Logically speaking, there's another option: c) keep the existing code and do nothing in the spec. I'd vote this; I won't be surprised if new browsers do not support 10 years old sites, but Anne seems to be negative to this option, and I'm not sure if this is a good policy when compared to W3C/WHATWG policies, so I appreciate your opinion.
Comment 29 Matitiahu Allouche 2014-02-06 08:48:48 UTC
Here is my point of view, as one with some experience of the Hebrew scene.

a) The percentage of pages marked with ISO-8859-8 may be very low for the whole internet, but for Hebrew users it may be nonetheless more than "noise" (I don't have any statistics).

b) Hebrew data in visual order may come from 2 main sources:
- pages created when the most common browsers did not have bidi support. It is to be expected that the number of such active pages will decrease steadily.
- data from mainframes and large data bases. Typically, those are owned by big institutions, who started using IT when bidi support was limited to keyboards and fonts (no support for logical order) and are very slow modernizing their software systems. Nobody can tell when such usage will become marginal.

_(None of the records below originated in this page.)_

(** A history, newest status first, that starts at QUEUED and follows the graph. *)
Fixpoint lifecycle_path (c : callers) (h : list TaskState) : bool :=
  match h with
  | [] => true
  | s :: h' =>
      lifecycle_path c h' &&
      match h' with
      | [] => bool_decide (s = StateQueued)
      | s0 :: _ => allowed c s0 s
      end
  end.

(** ** What the tables say about a task *)

Definition history (t : Z) (d : db) : list TaskState := s_status <$> rows_of t d.

Definition owner_of (t : Z) (d : db) : option Z := l_worker_id <$> leases d !! t.

Definition abs (d : db) (t : Z) : option atask :=
  match tasks d !! t, latest_status t d with
  | Some r, Some s => Some (mkATask s (owner_of t d) (failed_count t d) (t_max_retries r))
  | _, _ => None
  end.

(** Newest row first, strictly ordered by (created_at, id). *)
Definition chronological (d : db) : Prop :=
  StronglySorted (leb_rel newer) (statuses d).

(** The transaction started no earlier than every recorded status, and uuidv7()
    yields increasing ids above the recorded ones, from the [n]-th on. *)
Record ready (env : txenv) (n : nat) (d : db) : Prop := {
  rd_uuid : forall k, tx_uuid env k < tx_uuid env (S k);
  rd_rows : Forall (fun r => s_created_at r <= tx_now env /\ s_id r < tx_uuid env n) (statuses d);
}.

Record table_inv (c : callers) (d : db) : Prop := {
  si_chron : chronological d;
  si_rows : Forall (fun r => is_Some (tasks d !! s_task_id r)) (statuses d);
  si_leases : forall t l, leases d !! t = Some l ->
    is_Some (abs d t) /\ - 2 ^ 63 <= l_worker_id l < 2 ^ 63;
  si_tasks : forall t a, abs d t = Some a -> ainv c a;
  si_path : forall t, lifecycle_path c (history t d) = true;
}.
Arguments si_chron {c} d _.
Arguments si_rows {c} d _.
Arguments si_leases {c} d _ _ _ _.
Arguments si_tasks {c} d _ _ _ _.
Arguments si_path {c} d _ _.

(** The invariant of tables whose users declare only lease holders lost. *)
Notation store_inv := (table_inv HolderOnly).

(** Two databases that agree on every task but [t]. *)
Record same_except (t : Z) (d d' : db) : Prop := {
  se_tasks : tasks d' = tasks d;
  se_rows : forall t', t' <> t -> rows_of t' d' = rows_of t' d;
  se_leases : forall t', t' <> t -> leases d' !! t' = leases d !! t';
}.

Lemma same_except_refl t d : same_except t d d.
Proof. by split. Qed.

Lemma same_except_trans t d1 d2 d3 :
  same_except t d1 d2 -> same_except t d2 d3 -> same_except t d1 d3.
Proof.
  intros [H1 H2 H3] [H4 H5 H6]. split; [congruence| |]; intros t' Ht';
    [rewrite H5, H2 | rewrite H6, H3]; done.
Qed.

#[export] Instance same_except_preorder t : PreOrder (same_except t).
Proof. split; [exact (same_except_refl t) | exact (same_except_trans t)]. Qed.

Lemma rows_of_add env n t s w msg d t' :
  rows_of t' (add_status env n t s w msg d) =
  if bool_decide (t = t')
  then mkStatusRow (tx_uuid env n) t s (int64 <$> w)
         (if bool_decide (msg = EmptyString) then None else Some msg) (tx_now env) :: rows_of t' d
  else rows_of t' d.
Proof.
  unfold rows_of, add_status, insert_status. cbn [statuses]. rewrite filter_cons. cbn [s_task_id].
  destruct (decide (t = t')) as [Heq|Hne].
  - by rewrite (bool_decide_eq_true_2 (t = t')).
  - by rewrite (bool_decide_eq_false_2 (t = t')).
Qed.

c) The current state of things is good enough. The main browsers have reasonable support for visual data. If new browsers won't support them, or support them with simple means like a default stylesheet, it is still ok for the users.

d) My suggestions: 
1. Do nothing to make existing browsers remove the support they provide, don't outlaw the visually ordered data, so that the service to Hebrew users is not impaired.
2. On the other hand, I see no reason to invest much effort in specs or in new implementations. Newcomers may decide to support this part of the Hebrew market or not, like any other business decision.
3. Make very clear to anyone making first steps in the bidi world that ISO-8859-8 and visually ordered data are a dead end.
Comment 30 Tomer Mahlin 2014-02-06 10:18:21 UTC
One minor comment on "visually ordered data are a dead end". It is absolutely not true in the context of mainframes. Main source of visually ordered data is coming from mainframes and large data bases. First of all, no one is planning on stopping producing / developing / marketing mainframes.  Second, no one is going to change ground rules of Bidi data storage in the mainframes. Finally, not only the legacy data(huge volumes of data) but also new data generated and stored on the mainframes in many cases is stil visually ordered one. Thus at least from the storage perspective we are not talking about any short or long term strategy of moving away from visually ordered data to logically ordered one. 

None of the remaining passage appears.